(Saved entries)
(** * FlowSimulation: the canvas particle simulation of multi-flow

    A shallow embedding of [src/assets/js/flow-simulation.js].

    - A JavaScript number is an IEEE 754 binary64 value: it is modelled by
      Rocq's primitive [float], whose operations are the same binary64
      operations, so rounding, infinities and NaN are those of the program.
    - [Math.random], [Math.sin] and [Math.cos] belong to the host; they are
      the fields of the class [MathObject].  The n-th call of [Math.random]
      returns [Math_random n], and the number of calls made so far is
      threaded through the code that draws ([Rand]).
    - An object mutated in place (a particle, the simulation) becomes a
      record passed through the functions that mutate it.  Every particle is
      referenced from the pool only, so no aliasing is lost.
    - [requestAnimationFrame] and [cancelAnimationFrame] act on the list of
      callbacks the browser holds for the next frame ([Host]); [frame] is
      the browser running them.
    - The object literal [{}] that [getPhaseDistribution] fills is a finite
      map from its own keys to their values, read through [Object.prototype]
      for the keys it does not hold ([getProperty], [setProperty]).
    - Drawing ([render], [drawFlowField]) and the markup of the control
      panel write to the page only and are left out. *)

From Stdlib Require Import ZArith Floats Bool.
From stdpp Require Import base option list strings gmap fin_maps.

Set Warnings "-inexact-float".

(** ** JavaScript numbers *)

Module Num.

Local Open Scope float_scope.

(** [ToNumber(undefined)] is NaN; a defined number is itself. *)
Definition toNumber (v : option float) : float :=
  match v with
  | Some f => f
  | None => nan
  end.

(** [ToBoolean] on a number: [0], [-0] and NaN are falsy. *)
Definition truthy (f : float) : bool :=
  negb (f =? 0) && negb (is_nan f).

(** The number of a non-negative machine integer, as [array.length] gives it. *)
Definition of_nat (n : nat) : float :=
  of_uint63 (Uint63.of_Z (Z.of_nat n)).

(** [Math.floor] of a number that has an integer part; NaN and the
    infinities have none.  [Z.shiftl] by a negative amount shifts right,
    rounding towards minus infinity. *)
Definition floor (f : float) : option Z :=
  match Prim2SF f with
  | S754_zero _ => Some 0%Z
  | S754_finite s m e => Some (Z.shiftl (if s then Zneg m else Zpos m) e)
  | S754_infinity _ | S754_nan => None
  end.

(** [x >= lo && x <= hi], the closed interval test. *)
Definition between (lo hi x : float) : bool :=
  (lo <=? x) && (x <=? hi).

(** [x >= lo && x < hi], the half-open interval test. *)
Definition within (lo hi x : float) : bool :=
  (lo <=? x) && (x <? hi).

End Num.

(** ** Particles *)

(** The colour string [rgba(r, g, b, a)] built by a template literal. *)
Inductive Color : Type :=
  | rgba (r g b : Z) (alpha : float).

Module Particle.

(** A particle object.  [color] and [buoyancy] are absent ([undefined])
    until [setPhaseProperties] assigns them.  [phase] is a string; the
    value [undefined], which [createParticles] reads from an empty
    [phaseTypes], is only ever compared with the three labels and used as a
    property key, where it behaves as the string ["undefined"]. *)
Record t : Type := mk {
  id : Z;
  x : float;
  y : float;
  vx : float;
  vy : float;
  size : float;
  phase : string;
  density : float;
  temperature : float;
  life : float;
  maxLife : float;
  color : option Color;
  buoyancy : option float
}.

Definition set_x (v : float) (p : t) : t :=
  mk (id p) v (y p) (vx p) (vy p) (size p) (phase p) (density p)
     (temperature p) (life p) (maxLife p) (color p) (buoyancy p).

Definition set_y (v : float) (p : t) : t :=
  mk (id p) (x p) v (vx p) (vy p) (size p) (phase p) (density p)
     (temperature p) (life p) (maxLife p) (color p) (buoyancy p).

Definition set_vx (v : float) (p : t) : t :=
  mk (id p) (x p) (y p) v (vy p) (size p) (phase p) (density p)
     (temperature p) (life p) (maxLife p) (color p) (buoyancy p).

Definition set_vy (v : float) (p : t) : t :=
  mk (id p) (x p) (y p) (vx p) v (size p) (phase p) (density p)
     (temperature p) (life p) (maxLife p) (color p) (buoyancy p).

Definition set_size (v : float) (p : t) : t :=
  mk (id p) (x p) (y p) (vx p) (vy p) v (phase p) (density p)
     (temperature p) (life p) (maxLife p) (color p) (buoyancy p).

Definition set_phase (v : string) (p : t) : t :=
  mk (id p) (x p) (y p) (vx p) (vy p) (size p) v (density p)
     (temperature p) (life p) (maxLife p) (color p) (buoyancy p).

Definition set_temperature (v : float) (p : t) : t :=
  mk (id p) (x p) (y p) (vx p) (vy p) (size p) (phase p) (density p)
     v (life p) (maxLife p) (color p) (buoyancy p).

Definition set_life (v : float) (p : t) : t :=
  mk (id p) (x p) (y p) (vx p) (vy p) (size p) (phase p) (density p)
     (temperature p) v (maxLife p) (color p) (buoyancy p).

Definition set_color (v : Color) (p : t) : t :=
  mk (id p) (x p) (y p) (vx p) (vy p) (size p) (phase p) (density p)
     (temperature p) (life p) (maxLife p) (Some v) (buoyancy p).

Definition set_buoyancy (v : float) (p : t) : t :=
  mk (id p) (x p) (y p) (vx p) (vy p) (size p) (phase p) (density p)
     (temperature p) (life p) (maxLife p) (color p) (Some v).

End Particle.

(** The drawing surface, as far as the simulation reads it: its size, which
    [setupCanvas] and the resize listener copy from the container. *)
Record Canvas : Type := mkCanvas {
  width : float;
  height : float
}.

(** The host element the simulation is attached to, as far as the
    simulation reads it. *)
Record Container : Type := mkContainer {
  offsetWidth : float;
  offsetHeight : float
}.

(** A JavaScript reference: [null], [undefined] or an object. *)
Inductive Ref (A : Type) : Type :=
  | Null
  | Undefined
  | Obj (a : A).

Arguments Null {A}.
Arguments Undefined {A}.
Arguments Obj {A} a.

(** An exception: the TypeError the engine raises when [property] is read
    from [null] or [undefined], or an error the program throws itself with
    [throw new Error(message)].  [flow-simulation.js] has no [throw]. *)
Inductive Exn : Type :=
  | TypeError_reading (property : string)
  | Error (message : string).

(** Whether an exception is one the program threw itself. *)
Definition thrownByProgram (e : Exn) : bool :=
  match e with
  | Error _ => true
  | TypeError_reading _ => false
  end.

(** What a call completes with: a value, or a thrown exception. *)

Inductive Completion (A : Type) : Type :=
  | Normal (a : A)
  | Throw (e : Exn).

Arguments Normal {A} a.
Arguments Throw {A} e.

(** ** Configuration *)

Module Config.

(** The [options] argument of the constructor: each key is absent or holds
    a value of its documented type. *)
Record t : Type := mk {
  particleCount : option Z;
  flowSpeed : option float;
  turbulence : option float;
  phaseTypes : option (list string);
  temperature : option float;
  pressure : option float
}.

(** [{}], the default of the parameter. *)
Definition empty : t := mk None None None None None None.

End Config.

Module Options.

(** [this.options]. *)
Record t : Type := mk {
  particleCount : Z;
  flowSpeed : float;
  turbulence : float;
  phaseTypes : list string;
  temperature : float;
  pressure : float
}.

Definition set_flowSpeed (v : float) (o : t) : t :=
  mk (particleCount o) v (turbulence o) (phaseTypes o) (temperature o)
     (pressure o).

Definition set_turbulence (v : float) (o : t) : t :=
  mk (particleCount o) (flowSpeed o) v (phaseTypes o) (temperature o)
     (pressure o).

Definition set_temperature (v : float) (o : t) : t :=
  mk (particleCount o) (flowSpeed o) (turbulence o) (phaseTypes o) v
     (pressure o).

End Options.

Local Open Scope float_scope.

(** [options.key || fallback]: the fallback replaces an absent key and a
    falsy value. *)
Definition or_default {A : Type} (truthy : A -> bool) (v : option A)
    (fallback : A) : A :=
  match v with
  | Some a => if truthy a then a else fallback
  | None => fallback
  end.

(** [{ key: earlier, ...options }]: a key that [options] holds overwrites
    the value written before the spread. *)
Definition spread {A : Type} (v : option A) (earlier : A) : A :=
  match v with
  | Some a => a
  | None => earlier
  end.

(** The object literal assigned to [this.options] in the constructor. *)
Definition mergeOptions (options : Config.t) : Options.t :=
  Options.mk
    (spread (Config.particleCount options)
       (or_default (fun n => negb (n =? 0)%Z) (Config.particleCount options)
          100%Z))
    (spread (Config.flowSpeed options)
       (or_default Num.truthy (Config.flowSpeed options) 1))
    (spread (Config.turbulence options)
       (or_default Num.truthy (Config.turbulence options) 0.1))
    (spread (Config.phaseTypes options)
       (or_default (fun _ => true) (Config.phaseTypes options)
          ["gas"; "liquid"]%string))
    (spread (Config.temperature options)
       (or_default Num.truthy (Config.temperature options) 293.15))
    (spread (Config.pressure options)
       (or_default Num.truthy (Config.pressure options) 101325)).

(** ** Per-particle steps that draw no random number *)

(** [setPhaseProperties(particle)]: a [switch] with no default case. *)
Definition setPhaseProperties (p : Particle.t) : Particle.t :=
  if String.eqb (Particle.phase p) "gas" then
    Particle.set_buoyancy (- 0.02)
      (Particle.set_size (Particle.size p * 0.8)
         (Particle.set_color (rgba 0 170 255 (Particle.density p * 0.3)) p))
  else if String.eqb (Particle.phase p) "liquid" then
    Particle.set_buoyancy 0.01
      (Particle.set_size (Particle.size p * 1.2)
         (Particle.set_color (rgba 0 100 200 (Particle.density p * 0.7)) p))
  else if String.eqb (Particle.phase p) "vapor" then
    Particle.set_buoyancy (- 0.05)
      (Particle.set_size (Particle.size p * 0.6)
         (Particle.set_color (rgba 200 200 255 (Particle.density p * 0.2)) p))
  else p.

*TASK TO COMPLETE*: In the entries above, find the line holding "vx : float;" and the line holding "End Particle.", then retype exactly those two lines and every line between them, and nothing else.

*EXERCISE OUTPUT*:
  vx : float;
  vy : float;
  size : float;
  phase : string;
  density : float;
  temperature : float;
  life : float;
  maxLife : float;
  color : option Color;
  buoyancy : option float
}.

Definition set_x (v : float) (p : t) : t :=
  mk (id p) v (y p) (vx p) (vy p) (size p) (phase p) (density p)
     (temperature p) (life p) (maxLife p) (color p) (buoyancy p).

Definition set_y (v : float) (p : t) : t :=
  mk (id p) (x p) v (vx p) (vy p) (size p) (phase p) (density p)
     (temperature p) (life p) (maxLife p) (color p) (buoyancy p).

Definition set_vx (v : float) (p : t) : t :=
  mk (id p) (x p) (y p) v (vy p) (size p) (phase p) (density p)
     (temperature p) (life p) (maxLife p) (color p) (buoyancy p).

Definition set_vy (v : float) (p : t) : t :=
  mk (id p) (x p) (y p) (vx p) v (size p) (phase p) (density p)
     (temperature p) (life p) (maxLife p) (color p) (buoyancy p).

Definition set_size (v : float) (p : t) : t :=
  mk (id p) (x p) (y p) (vx p) (vy p) v (phase p) (density p)
     (temperature p) (life p) (maxLife p) (color p) (buoyancy p).

Definition set_phase (v : string) (p : t) : t :=
  mk (id p) (x p) (y p) (vx p) (vy p) (size p) v (density p)
     (temperature p) (life p) (maxLife p) (color p) (buoyancy p).

Definition set_temperature (v : float) (p : t) : t :=
  mk (id p) (x p) (y p) (vx p) (vy p) (size p) (phase p) (density p)
     v (life p) (maxLife p) (color p) (buoyancy p).

Definition set_life (v : float) (p : t) : t :=
  mk (id p) (x p) (y p) (vx p) (vy p) (size p) (phase p) (density p)
     (temperature p) v (maxLife p) (color p) (buoyancy p).

Definition set_color (v : Color) (p : t) : t :=
  mk (id p) (x p) (y p) (vx p) (vy p) (size p) (phase p) (density p)
     (temperature p) (life p) (maxLife p) (Some v) (buoyancy p).

Definition set_buoyancy (v : float) (p : t) : t :=
  mk (id p) (x p) (y p) (vx p) (vy p) (size p) (phase p) (density p)
     (temperature p) (life p) (maxLife p) (color p) (Some v).

End Particle.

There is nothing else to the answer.